In Franks Wohnung stapelten sich die Manuskripte. Er bewegte den Kopf im Nacken hin und her und nahm von einem der Turmbauten aus Papier einen Umschlag, der zuoberst lag. „Kurzschrift“ stand darauf. „Na, dann wollen wir doch mal sehen“, sagte Frank und warf ihn auf den Schreibtisch. Mit den Händen hinter dem Rücken ging er die Reihen ab. „Wo ist noch mal der Stapel nach L.A. oder vielleicht doch erst Stockholm.“
„Nobelpreisträger. Die Kategorie kannst du dir aussuchen“, flüsterte Monica leise.

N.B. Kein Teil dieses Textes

Definition StartTOTPEnrollment (identityID accountName : string)
    (buf : option string) (enrollmentID : string) (nonce : option string) (now : time)
    : svc TOTPEnrollmentStartResponse :=
  identityID ← need_identity identityID;
  refuse_if key_missing ErrCipherKeyRequired ≫= fun _ =>
  secret ← lift_result (result_of_option errSecretEntropy (generateTOTPSecret buf));
  ciphertext ← of_crypto (EncryptField (CipherKey cfg) secret ("mfa-enrollment:" +:+ enrollmentID) nonce);
  of_store (SaveEnrollment
    {| en_ID := enrollmentID; en_IdentityID := identityID; en_SecretCiphertext := ciphertext;
       en_ExpiresAt := time_add now (EnrollmentTTL cfg); en_CreatedAt := now |}) ≫= fun _ =>
  let accountName := if String.eqb (TrimSpace accountName) "" then identityID else TrimSpace accountName in
  mret {| sr_EnrollmentID := enrollmentID; sr_Secret := secret;
          sr_OTPAuthURL := buildOTPAuthURL (Issuer cfg) accountName secret (TOTPDigits cfg)
                             (duration_secs (TOTPPeriod cfg));
          sr_ExpiresIn := duration_secs (EnrollmentTTL cfg) |}.

Definition decryptEnrollmentSecret (enrollment : Enrollment) : svc string :=
  of_crypto (DecryptField (CipherKey cfg) (en_SecretCiphertext enrollment)
    ("mfa-enrollment:" +:+ en_ID enrollment)).

(** The loop: the codes to show, and the records to store. *)
Fixpoint make_codes (identityID batchID : string) (now : time) (draws : nat -> code_draw) (idx count : nat)
    : result svc_error (list (string * BackupCode)) :=
  match count with
  | O => Ok []
  | Datatypes.S count' =>
      let d := draws idx in
      plain ← generateBackupCode (cd_bytes d);
      hash ← match HashPassword (normalizeBackupCode plain) (cd_salt d) with
             | Ok h => Ok h | Err e => Err (SvcCrypto e) end;
      rest ← make_codes identityID batchID now draws (idx + 1) count';
      Ok ((plain, {| bc_ID := cd_id d; bc_IdentityID := identityID; bc_CodeHash := hash; bc_BatchID := batchID;
                     bc_UsedAt := None; bc_CreatedAt := now |}) :: rest)
  end.

Definition generateAndStoreBackupCodes (identityID : string)
    (batchID : string) (now : time) (draws : nat -> code_draw) : svc (list string) :=
  codes ← lift_result (make_codes identityID batchID now draws 0 (Z.to_nat (BackupCodeCount cfg)));
  of_store (ReplaceBackupCodes identityID (map snd codes)) ≫= fun _ =>
  mret (map fst codes).

Definition CompleteTOTPEnrollment (req : option TOTPEnrollmentFinishRequest)
    (now1 now2 now3 : time) (nonce : option string) (batchID : string) (now4 : time) (draws : nat -> code_draw)
    : svc (list string) :=
  match req with
  | None => throw ErrInvalidIdentity
  | Some req =>
      refuse_if (String.eqb (TrimSpace (fr_IdentityID req)) "") ErrInvalidIdentity ≫= fun _ =>
      refuse_if key_missing ErrCipherKeyRequired ≫= fun _ =>
      enrollment ← call (fun _ => ErrInvalidEnrollment) (GetEnrollment (TrimSpace (fr_EnrollmentID req)));
      refuse_if (negb (String.eqb (en_IdentityID enrollment) (TrimSpace (fr_IdentityID req)))
                 || time_after now1 (en_ExpiresAt enrollment)) ErrInvalidEnrollment ≫= fun _ =>
      secret ← decryptEnrollmentSecret enrollment;
      ok ← lift_result (verifyTOTP cfg secret (fr_Code req) now2);
      refuse_if (negb ok) ErrInvalidTOTPCode ≫= fun _ =>
      factorCiphertext ← of_crypto (EncryptField (CipherKey cfg) secret
        ("mfa-totp:" +:+ en_IdentityID enrollment) nonce);
      of_store (UpsertTOTPFactor
        {| tf_IdentityID := en_IdentityID enrollment; tf_SecretCiphertext := factorCiphertext;
           tf_EnrolledAt := now3; tf_LastUsedAt := now3; tf_CreatedAt := now3; tf_UpdatedAt := now3 |}) ≫= fun _ =>
      of_store (DeleteEnrollment (en_ID enrollment)) ≫= fun _ =>
      generateAndStoreBackupCodes (en_IdentityID enrollment) batchID now4 draws
  end.

Definition VerifyTOTP (identityID code : string) (now : time) : svc unit :=
  identityID ← need_identity identityID;
  factor ← call (fun _ => ErrInvalidTOTPCode) (GetTOTPFactor identityID);
  secret ← of_crypto (DecryptField (CipherKey cfg) (tf_SecretCiphertext factor) ("mfa-totp:" +:+ identityID));
  ok ← lift_result (verifyTOTP cfg secret code now);
  refuse_if (negb ok) ErrInvalidTOTPCode ≫= fun _ =>
  of_store (UpdateTOTPLastUsed identityID now).

(** The loop over the candidates: the first unused code that verifies. *)
Fixpoint find_code (code : string) (codes : list BackupCode) : result svc_error (option BackupCode) :=
  match codes with
  | [] => Ok None
  | candidate :: rest =>
      if negb (Postgres.is_none (bc_UsedAt candidate)) then find_code code rest
      else match VerifyPassword (normalizeBackupCode code) (bc_CodeHash candidate) with
           | Err e => Err (SvcCrypto e)
           | Ok true => Ok (Some candidate)
           | Ok false => find_code code rest
           end
  end.

Definition VerifyBackupCode (identityID code : string) (now : time) : svc unit :=
  identityID ← need_identity identityID;
  codes ← of_store (ListBackupCodes identityID);
  found ← lift_result (find_code code codes);
  match found with
  | None => throw ErrInvalidBackupCode
  | Some candidate => of_store (MarkBackupCodeUsed identityID (bc_ID candidate) now)
  end.

Definition HasEnrolledFactor (identityID : string) : svc bool :=
  factors ← of_store (ListFactorsByIdentity (TrimSpace identityID));
  mret (0 <? length factors)%nat.

Definition RegenerateBackupCodes (identityID : string) (batchID : string) (now : time) (draws : nat -> code_draw)
    : svc (list string) :=
  identityID ← need_identity identityID;
  call (fun _ => ErrInvalidIdentity) (GetTOTPFactor identityID) ≫= fun _ =>
  generateAndStoreBackupCodes identityID batchID now draws.

Definition RememberTrustedDevice (identityID label : string) (buf : option string) (now : time) (deviceID : string)
    : svc (string * time) :=
  identityID ← need_identity identityID;
  token ← lift_result (result_of_option errTrustedDeviceEntropy (randomTrustedDeviceToken buf));
  let expiresAt := time_add now (TrustedDeviceTTL cfg) in
  of_store (SaveTrustedDevice
    {| td_ID := deviceID; td_IdentityID := identityID; td_TokenHash := secrettoken.Hash token;
       td_TokenPrefix := secrettoken.Prefix token trustedDeviceLookupPrefixLength;
       td_Label := TrimSpace label; td_ExpiresAt := expiresAt; td_LastUsedAt := None; td_CreatedAt := now;
       td_RevokedAt := None |}) ≫= fun _ =>
  mret (token, expiresAt).

Definition lookup_device (identityID token : string) : M S mfa_error TrustedDevice :=
  GetTrustedDevice identityID (secrettoken.Hash token) (secrettoken.Prefix token trustedDeviceLookupPrefixLength).

Definition ValidateTrustedDevice (identityID token : string) (now1 now2 : time) : svc bool :=
  let identityID := TrimSpace identityID in
  let token := TrimSpace token in
  if String.eqb identityID "" || String.eqb token "" then mret false
  else
    found ← attempt (lookup_device identityID token);
    match found with
    | Err ErrTrustedDeviceNotFound => mret false
    | Err e => throw (SvcStore e)
    | Ok device =>
        if negb (Postgres.is_none (td_RevokedAt device)) || time_after now1 (td_ExpiresAt device) then mret false
        else of_store (TouchTrustedDevice identityID (td_ID device) now2) ≫= fun _ => mret true
    end.
(* ===== verification/MfaFacts.v ===== *)
(** One-time passwords: what [verifyTOTP] accepts, and that an enrolled secret
    keeps verifying, over any store that meets [EnrollmentLaws].

    Both stores meet what enrolment relies on; enrolled secrets and generated
    backup codes verify. *)

From Stdlib Require Import Ascii String DecimalString DecimalPos DecimalZ.
From S2P Require Import Prelude GoStrings GoEncoding GoSha256 GoOtp PlatformCrypto CryptoFields MfaStore MfaService.

Local Open Scope string_scope.
Local Open Scope Z_scope.

(** ** Decimal numbers have as many digits as their size *)

Lemma of_uint_acc_digits u : forall acc,
  Z.pos acc * 10 ^ Z.of_nat (String.length (NilEmpty.string_of_uint u)) <= Z.pos (Pos.of_uint_acc u acc).
Proof.
  induction u as [|u IH|u IH|u IH|u IH|u IH|u IH|u IH|u IH|u IH|u IH]; intros acc;
    cbn [NilEmpty.string_of_uint String.length Pos.of_uint_acc]; [lia|..];
    match goal with |- _ <= Z.pos (Pos.of_uint_acc u ?a) => specialize (IH a) end;
    rewrite Nat2Z.inj_succ, Z.pow_succ_r by lia;
    (etrans; [|exact IH]);
    set (p := 10 ^ Z.of_nat (String.length (NilEmpty.string_of_uint u))) in *;
    assert (0 <= p) by (subst p; apply Z.pow_nonneg; lia); nia.
Qed.

(** A number with leading digit [k]. *)
Ltac leading k :=
  match goal with
  | Hof : Pos.of_uint _ = N.pos ?p |- 10 ^ (Z.of_nat (String.length (NilZero.string_of_uint (_ ?u))) - 1) <= _ =>
      cbn [NilZero.string_of_uint NilEmpty.string_of_uint String.length]; cbn in Hof; injection Hof as Hof;
      pose proof (of_uint_acc_digits u k) as Hacc; rewrite Hof in Hacc;
      rewrite Nat2Z.inj_succ; unfold Z.succ; rewrite Z.add_simpl_r;
      pose proof (Z.pow_nonneg 10 (Z.of_nat (String.length (NilEmpty.string_of_uint u))) ltac:(lia)); nia
  end.
Lemma find_code_honest code codes c :
  find_code code codes = Ok (Some c) ->
  c ∈ codes /\ bc_UsedAt c = None /\ VerifyPassword (normalizeBackupCode code) (bc_CodeHash c) = Ok true.
Proof.
  induction codes as [|d codes IH]; [done|]. cbn [find_code].
  destruct (bc_UsedAt d) eqn:Hu; cbn [Postgres.is_none negb].
  - intros Hf. destruct (IH Hf) as (? & ? & ?). split_and!; [set_solver|done..].
  - destruct (VerifyPassword _ (bc_CodeHash d)) as [[]|] eqn:Hv; try done.
    + intros ?. simplify_eq. split_and!; [set_solver|done..].
    + intros Hf. destruct (IH Hf) as (? & ? & ?). split_and!; [set_solver|done..].
Qed.

Lemma honest_step p p' : verify_step p p' -> Forall honest p.1 -> Forall honest p'.1.
Proof.
  intros Hs Hh. destruct Hs as [k i code fs vs s r w' Hk Hl|k i code c now fs vs s r w' Hk Hm|]; cbn [fst] in *; [| |done].
  - apply Forall_insert; [done|]. unfold after_list. destruct r as [codes|]; [|done].
    destruct (find_code code codes) as [[c|]|] eqn:Hf; try done. by apply find_code_honest in Hf as (_ & ? & ?).
  - apply Forall_insert; [done|]. destruct r; [|done]. exact (Forall_lookup_1 honest _ _ _ Hh Hk).
Qed.

(** C8: Over a store that marks a code only while it is unused ([OneTimeCodes]),
    a backup code is good for one use: whatever requests run at the same time,
    however their calls of the store interleave and fail, no two verifications
    are accepted on the same stored code, and each accepted one presented a code
    that verifies against the stored hash. The PostgreSQL store is such a store,
    the identifiers of new codes being fresh; the in-memory store is not
    ([memory_store_accepts_twice]). *)
Theorem backup_code_accepted_once reqs s vs s' :
  rtc verify_step (map (fun r => VStart r.1 r.2) reqs, s) (vs, s') ->
  NoDup (accepted_ids vs) /\
  (forall i code c, VAccepted i code c ∈ vs ->
     VerifyPassword (normalizeBackupCode code) (bc_CodeHash c) = Ok true /\ ~ unused s' (bc_ID c)).
Proof.
  intros Hrun.
  assert (Ha0 : accepted_ids (map (fun r => VStart r.1 r.2) reqs) = []).
  { clear Hrun. unfold accepted_ids. induction reqs as [|r reqs IH]; [done|]. exact IH. }
  assert (Hinv : once_inv (vs, s')).
  { eapply (rtc_invariant verify_step once_inv); [exact once_step| |exact Hrun].
    unfold once_inv. cbn [fst]. rewrite Ha0. split; [constructor|]. by intros id ?%not_elem_of_nil. }
  assert (Hh : Forall honest vs).
  { change vs with (fst (vs, s')). eapply (rtc_invariant verify_step (fun p => Forall honest p.1)); [exact honest_step| |exact Hrun].
    apply Forall_map. by apply Forall_true. }
  destruct Hinv as [Hnd Hun]. split; [exact Hnd|]. intros i code c Hin. split.
  - rewrite Forall_forall in Hh. by apply (Hh _ Hin).
  - apply Hun. cbn [fst]. unfold accepted_ids. apply list_elem_of_omap. by exists (VAccepted i code c).
Qed.
End verifiers.

(** ** The PostgreSQL store *)

Module PostgresOnce.
Import Postgres.

Definition unused_row (db : tables) (id : string) : Prop :=
  exists c, t_codes db !! id = Some c /\ bc_UsedAt c = None.

(** Every call changes the codes in one of these ways, or not at all. *)
Lemma exec_cases {A} (stmt : tables -> result db_error (A * tables)) w r w' :
  exec stmt w = (r, w') -> (exists a, r = Ok a /\ stmt (w_db w) = Ok (a, w_db w')) \/ w_db w' = w_db w.
Proof. intros [(a & -> & ?)|(e & -> & ?)]%db_stmt_cases; eauto. Qed.

Lemma update_row_cases missing stmt w r w' :
  update_row missing stmt w = (r, w') ->
  (r = Ok tt /\ stmt (w_db w) = Some (w_db w')) \/ (r <> Ok tt /\ w_db w' = w_db w).
Proof.
  unfold update_row. rewrite M_bind_run. destruct (exec _ w) as [r1 w1] eqn:E.
  apply db_stmt_cases in E as [(a & -> & E)|(e & -> & E)].
  - destruct (stmt (w_db w)) as [s'|]; simplify_eq; cbn.
    + intros [= <- <-]. left. split; [done|]. by f_equal.
    + intros [= <- <-]. by right.
  - intros [= <- <-]. by right.
Qed.

(** A property of the tables that each statement of a body keeps, the body keeps. *)
Lemma preserves_exec {A} (P : tables -> Prop) (stmt : tables -> result db_error (A * tables)) :
  (forall s a s', stmt s = Ok (a, s') -> P s -> P s') -> preserves P (exec stmt).
Proof. apply preserves_stmt. Qed.
Lemma preserves_update (P : tables -> Prop) f : (forall s, P s -> P (f s)) -> preserves P (update f).
Proof. intros Hf. apply preserves_exec. intros s a s' [= <- <-]. auto. Qed.
Lemma preserves_update_row (P : tables -> Prop) missing stmt :
  (forall s s', stmt s = Some s' -> P s -> P s') -> preserves P (update_row missing stmt).
Proof.
  intros Hs w Hw. destruct (update_row missing stmt w) as [r w'] eqn:E.
  apply update_row_cases in E as [[_ E]|[_ E]]; simpl; [eauto|by rewrite E].
Qed.

Section scan_order.
Context `{ScanOrder}.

„Ja.“ Frank nickte. „Aber vielleicht mit Karen.“
„Um die kann man sich kümmern. Hier, ich hab dir einen Tee gemacht. Wie du ihn magst, mit viel Honig.“
„Ich will davon nichts wissen.“
„Was meinst du?“
„Karen.“
„Natürlich, Schatz.“
„Also keine Details.“
„Ganz wie du möchtest.“
Frank setzte sich an den Schreibtisch, nippte an dem Tee und machte sich an die Übersetzung des Manuskripts. Doch schon nach den ersten zwei Zeilen legte er es bei Seite, nippte erneut am Tee und zog stattdessen die einzelne Manuskriptseite aus der Schublade, die er bei Novak gefunden hatte.
„Frank! Gott benutzt uns! Die neunzig Prozent unseres Verstandes“, decodierte er, schüttelte den Kopf und sprang ein paar Zeilen nach unten. „Im Schlaf schicken wir ihnen unsere Arbeit zu. Träumen ist dann das Beiprodukt.“ Frank sah nun mit wachsendem Unbehagen auf die Manuskriptstapel. Und wenn dies alles nur das Gewäsch eines Irren war? Er sprang zum Ende des Briefs. „Alles eine Lüge! Die katholische Kirche Handlanger. Hüte dich vor Priestern, Frank. Hüte dich vor Engeln!“
Fahrig verstaute er die Manuskriptseite in der Schublade und trank den Tee aus. Er roch nach Mandeln. Das hier taugte bestenfalls für einen irren Verschwörungsroman, hoffentlich war brauchbares Material darunter.
Ein wenig wankte er noch in seinem Stuhl, bevor er mit dem Kopf auf die Tischplatte schlug.
„Schatz?“, flötete Monica. „Möchtest du noch einen Tee oder hat das gereicht?“
Sie tänzelte in das Arbeitszimmer, griff Frank am Schopf, riss seinen Kopf in den Nacken, bekreuzigte sich und ließ ihn wieder auf den Tisch zurücksinken, griff nach dem Telefon und gab eine lange Ziffernfolge ein.
„Benedetto“, fistelte eine Stimme am anderen Ende der Leitung.
„Sic transit“, hauchte sie in den Hörer.
„Gloria mundi!“, antwortete die Stimme. „Gesegnet seist du, mein Kind.“
Monica legte auf und suchte in Franks Taschen nach einem Feuerzeug.